At any rate, this attachment is my latest and greatest. I synched it
with the latest gfs2 nmw tree, so there shouldn't be anything extraneous.
I agree that the print_symbol information is very useful when it
comes to glocks, and it would be nice to have it in the debugfs.
Unfortunately, I only see three choices:
(1) Leave it a hex value in the debugfs version, which affects the
least amount of code, but it's also not very useful.
(2) Copy a great deal of code from kallsyms.c into glock.c, which
I don't like, and neither will the upstream community, or
(3) Change the kernel so that it exports the function in kallsyms
needed to do the symbol lookup, which is what I did in this patch.

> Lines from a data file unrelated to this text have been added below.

(** ** Lemmas *)
Lemma fill_some {A} (f : option A) d : is_Some (fill f d).
Proof. destruct f; cbn; eauto. Qed.

Lemma fill_keeps {A} (f : option A) g d : f = Some g -> fill f d = Some g.
Proof. by intros ->. Qed.

Lemma fill_in_complete ops : ops_complete (ecryptfs_fill_in_dummy_ops ops).2.
Proof. unfold ops_complete. cbn. eauto 15 using fill_some. Qed.

Lemma register_entry_spec `{Heap} dir k ep :
  heap_never_fails ->
  register_entry dir k ep =
  Ok (match module_of_entry dir ep with Some m => EAdd m | None => ESkip end).
Proof.
  intros Hh. unfold register_entry, module_of_entry.
  destruct (is_shared_object _); [|done]. rewrite !Hh. cbn [negb].
  destruct (d_dlopen ep), (d_get_key_mod_ops ep) as [[ops|]|]; try done.
  cbn -[Z.eqb]. destruct (fill_some (op_init ops) ecryptfs_dummy_init) as [[rc alias] ->].
  cbn. by destruct (rc =? 0).
Qed.

Lemma register_dir_spec `{Heap} dir k entries mods :
  heap_never_fails ->
  register_dir dir k entries mods = Ok (None, mods ++ omap (module_of_entry dir) entries).
Proof.
  intros Hh. revert k mods. induction entries as [|ep entries IH]; intros k mods; cbn.
  { by rewrite app_nil_r. }
  rewrite register_entry_spec by done. cbn. destruct (module_of_entry dir ep); [|apply IH].
  by rewrite IH, <- app_assoc.
Qed.

Lemma alias_registered_spec mods b :
  Forall (fun m => is_Some (km_alias m)) mods ->
  alias_registered mods (Some b) = Ok (existsb (has_alias b) mods).
Proof.
  induction 1 as [|m mods [a Ha] _ IH]; [done|]. cbn. unfold has_alias at 1.
  rewrite Ha. destruct (streq a b); [done|]. by rewrite IH.
Qed.

Lemma alias_registered_null mods b m :
  m ∈ mods -> km_alias m = None -> existsb (has_alias b) mods = false ->
  alias_registered mods (Some b) = UB NullDeref.
Proof.
  induction mods as [|m' mods IH]; [by intros ?%not_elem_of_nil|].
  intros Hin Hm. cbn. unfold has_alias at 1. rewrite orb_false_iff. intros [H1 H2].
  destruct (km_alias m') as [a|] eqn:Ha; [|done]. rewrite H1.
  apply IH; [|done..]. apply elem_of_cons in Hin as [->|]; [congruence | done].
Qed.

(** ** Properties *)

(** Registration keeps, in directory order, exactly the shared objects
    that load, export the entry point and initialise, each with every missing
    operation filled in, and appends the built-in passphrase module unless a
    loaded module already has its alias; the result is 0. *)
Theorem register_key_modules_correct `{Heap} dir trans entries :
  heap_never_fails ->
  let loaded := omap (module_of_entry dir) entries in
  Forall (fun m => is_Some (km_alias m)) loaded ->
  ecryptfs_register_key_modules dir [Some (ecryptfs_passphrase_ops trans)] (Some entries) =
  Ok (0, loaded ++ if existsb (has_alias (lit "passphrase")) loaded then []
                   else [KeyModEntry None (Some (lit "passphrase")) None
                           (ecryptfs_passphrase_ops trans) [] None 0]) /\
  Forall (fun m => ops_complete (km_ops m)) loaded.
Proof.
  intros Hh loaded Hal. split.
  - unfold ecryptfs_register_key_modules. rewrite Hh, register_dir_spec by done. cbn -[lit].
    rewrite Hh. cbn -[lit]. unfold ecryptfs_passphrase_init. rewrite Hh. cbn -[lit].
    fold loaded. rewrite alias_registered_spec by done. cbn -[lit].
    destruct (existsb _ loaded); by rewrite ?app_nil_r.
  - subst loaded. clear. induction entries as [|ep entries IH]; cbn; [constructor|].
    destruct (module_of_entry dir ep) as [m|] eqn:E; [|done]. constructor; [|done].
    unfold module_of_entry in E.
    repeat case_match; simplify_eq. apply fill_in_complete.
Qed.

Definition sample_ops : ecryptfs_key_mod_ops :=
  KeyModOps (Some (0, Some (lit "tspi"))) None None None None None None None None None None None None.
Definition sample_dir : list dirent :=
  [ Dirent (lit "README") None None;
    Dirent (lit "libecryptfs_key_mod_tspi.so") (Some 5) (Some (Some sample_ops));
    Dirent (lit "broken.so") None None ].

Lemma register_key_modules_correct_witness :
  let loaded := omap (module_of_entry (lit "/lib")) sample_dir in
  length loaded = 1%nat /\
  @ecryptfs_register_key_modules plenty (lit "/lib") [Some (@ecryptfs_passphrase_ops plenty 1)]
    (Some sample_dir) =
  Ok (0, loaded ++ if existsb (has_alias (lit "passphrase")) loaded then []
                   else [KeyModEntry None (Some (lit "passphrase")) None
                           (@ecryptfs_passphrase_ops plenty 1) [] None 0]).
Proof.
  split; [reflexivity|].
  apply (@register_key_modules_correct plenty (lit "/lib") 1 sample_dir).
  - intros line k. reflexivity.
  - cbn. repeat constructor. eauto.
Defined.

(** A key module without an [init] operation crashes registration: the
    dummy [init] leaves a null alias, which the search for a duplicate of the
    built-in module dereferences. *)
Theorem register_without_init_crashes `{Heap} dir trans entries m :
  heap_never_fails ->
  let loaded := omap (module_of_entry dir) entries in
  m ∈ loaded -> op_init (km_ops m) = Some ecryptfs_dummy_init -> km_alias m = None ->
  existsb (has_alias (lit "passphrase")) loaded = false ->
  ecryptfs_register_key_modules dir [Some (ecryptfs_passphrase_ops trans)] (Some entries) =
  UB NullDeref.
Proof.
  intros Hh loaded Hin _ Hm Hno.
  unfold ecryptfs_register_key_modules. rewrite Hh, register_dir_spec by done. cbn -[lit].
  rewrite Hh. cbn -[lit]. unfold ecryptfs_passphrase_init. rewrite Hh. cbn -[lit].
  fold loaded. by rewrite (alias_registered_null loaded _ m) by done.
Qed.

Definition no_init_dir : list dirent :=
  [ Dirent (lit "old.so") (Some 5)
      (Some (Some (KeyModOps None None None None None None None None None None None None None))) ].

Lemma register_without_init_crashes_witness :
  @ecryptfs_register_key_modules plenty (lit "/lib") [Some (@ecryptfs_passphrase_ops plenty 1)]
    (Some no_init_dir) = UB NullDeref.
Proof.
  eapply (@register_without_init_crashes plenty (lit "/lib") 1 no_init_dir).
  - intros line k. reflexivity.
  - cbn. left.
  - reflexivity.
  - reflexivity.
  - reflexivity.
Defined.

(** Module lookup is by prefix: it returns the first registered module
    whose alias is a prefix of the wanted name, and nothing exactly when no
    alias is one. *)
Theorem find_key_mod_correct mods name r :
  ecryptfs_find_key_mod mods name = Ok r ->
  match r with
  | Some m => exists l1 l2 a, mods = l1 ++ m :: l2 /\ km_alias m = Some a /\
      prefixb a name = true /\
      Forall (fun m' => exists a', km_alias m' = Some a' /\ prefixb a' name = false) l1
  | None => Forall (fun m' => exists a', km_alias m' = Some a' /\ prefixb a' name = false) mods
  end.
Proof.
  induction mods as [|m mods IH]; cbn; [intros [= <-]; constructor|].
  destruct (km_alias m) as [a|] eqn:Ha; [|done].
  destruct (prefixb a name) eqn:Hp.
  - intros [= <-]. exists [], mods, a. eauto.
  - intros H. specialize (IH H). destruct r as [m'|].
    + destruct IH as (l1 & l2 & b & -> & Hb & Hpb & Hl1).
      exists (m :: l1), l2, b. split; [done|]. split; [done|]. split; [done|].
      constructor; eauto.
    + constructor; eauto.
Qed.

Lemma find_key_mod_correct_witness :
  let mods := omap (module_of_entry (lit "/lib")) sample_dir in
  match mods with
  | m :: _ => exists l1 l2 a, mods = l1 ++ m :: l2 /\ km_alias m = Some a /\
      prefixb a (lit "tspi-2") = true /\
      Forall (fun m' => exists a', km_alias m' = Some a' /\ prefixb a' (lit "tspi-2") = false) l1
  | [] => True
  end.
Proof.
  cbn [omap list_omap sample_dir].
  exact (find_key_mod_correct (omap (module_of_entry (lit "/lib")) sample_dir) (lit "tspi-2") (Some _) eq_refl).
Defined.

That may also be frowned upon by the upstream community. However,
that's the most functional and has minimal impact on the underlying
kernel, since it just adds "extern" to existing declarations and such.
I got around the stack issue by keeping the temporary string inside
the debugfs iterator. However, having done that, I now see that the
print_symbol function in kallsyms.c does what I was doing before:
it uses a temp string on the stack. At any rate, since the variable
is used on a per-line basis, I would think 256 bytes should be ample.
I increased it to 1K just to be safe.
Waiting for some feedback on this before I try to post something like
it on rhkernel-list or lkml.
*** Bug 221300 has been marked as a duplicate of this bug. *** Created attachment 149026 [details]
third go at a fix
I had some IRC discussions with Steve Whitehouse and Dave Teigland.
Together, we decided to separate the print_symbol changes from the
basic functionality. Hopefully, this will make the whole process more
palatable to lkml. This third version of the patch is the basic
functionality, without any changes to print_symbol. If the code
is called from debugfs, the symbol will be printed as a hex number.
If the code is called from an unmount lockup, the symbol will be
printed with print_symbol. Later, I'll post a kernel patch to lkml
to introduce a more versatile version of print_symbol, and then
incorporate it into glock.c. This version also fixes some issues
raised by Steve concerning the kmalloc and a "} else {" statement.
Progress report: Looks like patch 3 was integrated into Steve Whitehouse's upstream git tree. I've made great progress is getting a patch into the upstream kernel that allows the exporting of a new kernel function, sprint_symbol, in kernel/kallsyms.c, that does a kernel symbol lookup. I patched the gfs2 kernel so that it uses the new function so we get the symbol in the debugfs log instead of a hex number, as in comment #8. The kallsyms patch was incorporated into Andrew Morton's latest (-mm2) patch set after some revisions based on lkml feedback. I tested 2.6.21-rc3-mm2 and the new function worked perfectly with gfs2. I ran into two problems with mm2 that were unrelated: (1) The qla2xxx device driver was hosed. I got around that by using the previous version of the driver, which works. (2) GFS2 makes a call to filemap_nopage which is gone for some reason in mm2. I got around that by patching around it. Having tested the mm2 patch, I asked Andrew Morton to pull the fix into Linus' upstream git tree. As of this morning, it's not there and I haven't gotten a response from him. Meanwhile, I made a patch to the userland gfs2_tool so that it simulates old behavior by using the debugfs file system. I imagine this bugzilla record will be used for POSTing the RHEL5.1 kernel changes and that the userland changes will require another bz. I'll post the userland patch here anyway. Created attachment 149854 [details]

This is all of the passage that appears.